* _Provided records_:
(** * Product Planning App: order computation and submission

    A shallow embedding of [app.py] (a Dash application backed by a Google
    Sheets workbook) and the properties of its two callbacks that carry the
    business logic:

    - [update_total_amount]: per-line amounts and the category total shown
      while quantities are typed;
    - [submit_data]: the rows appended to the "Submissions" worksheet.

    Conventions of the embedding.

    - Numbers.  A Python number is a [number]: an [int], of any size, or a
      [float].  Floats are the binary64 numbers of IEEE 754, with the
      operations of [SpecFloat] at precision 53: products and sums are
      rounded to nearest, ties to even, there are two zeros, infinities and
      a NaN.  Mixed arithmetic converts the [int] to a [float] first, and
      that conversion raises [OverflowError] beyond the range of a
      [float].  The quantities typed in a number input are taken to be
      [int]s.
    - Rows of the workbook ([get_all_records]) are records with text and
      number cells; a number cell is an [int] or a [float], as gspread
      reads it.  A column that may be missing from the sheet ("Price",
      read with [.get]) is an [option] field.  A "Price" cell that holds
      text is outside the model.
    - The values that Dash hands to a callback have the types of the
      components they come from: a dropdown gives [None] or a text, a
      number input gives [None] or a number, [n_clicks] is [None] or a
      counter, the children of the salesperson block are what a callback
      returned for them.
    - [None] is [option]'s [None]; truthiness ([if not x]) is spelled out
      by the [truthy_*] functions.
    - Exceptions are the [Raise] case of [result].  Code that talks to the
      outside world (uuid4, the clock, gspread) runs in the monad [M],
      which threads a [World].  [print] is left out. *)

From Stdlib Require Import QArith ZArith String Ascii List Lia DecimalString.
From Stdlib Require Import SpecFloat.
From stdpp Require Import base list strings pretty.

* _Required action_: Exactly as shown, give every record again.

* _Solution to the exercise_:
(** * Product Planning App: order computation and submission

    A shallow embedding of [app.py] (a Dash application backed by a Google
    Sheets workbook) and the properties of its two callbacks that carry the
    business logic:

    - [update_total_amount]: per-line amounts and the category total shown
      while quantities are typed;
    - [submit_data]: the rows appended to the "Submissions" worksheet.

    Conventions of the embedding.

    - Numbers.  A Python number is a [number]: an [int], of any size, or a
      [float].  Floats are the binary64 numbers of IEEE 754, with the
      operations of [SpecFloat] at precision 53: products and sums are
      rounded to nearest, ties to even, there are two zeros, infinities and
      a NaN.  Mixed arithmetic converts the [int] to a [float] first, and
      that conversion raises [OverflowError] beyond the range of a
      [float].  The quantities typed in a number input are taken to be
      [int]s.
    - Rows of the workbook ([get_all_records]) are records with text and
      number cells; a number cell is an [int] or a [float], as gspread
      reads it.  A column that may be missing from the sheet ("Price",
      read with [.get]) is an [option] field.  A "Price" cell that holds
      text is outside the model.
    - The values that Dash hands to a callback have the types of the
      components they come from: a dropdown gives [None] or a text, a
      number input gives [None] or a number, [n_clicks] is [None] or a
      counter, the children of the salesperson block are what a callback
      returned for them.
    - [None] is [option]'s [None]; truthiness ([if not x]) is spelled out
      by the [truthy_*] functions.
    - Exceptions are the [Raise] case of [result].  Code that talks to the
      outside world (uuid4, the clock, gspread) runs in the monad [M],
      which threads a [World].  [print] is left out. *)

From Stdlib Require Import QArith ZArith String Ascii List Lia DecimalString.
From Stdlib Require Import SpecFloat.
From stdpp Require Import base list strings pretty.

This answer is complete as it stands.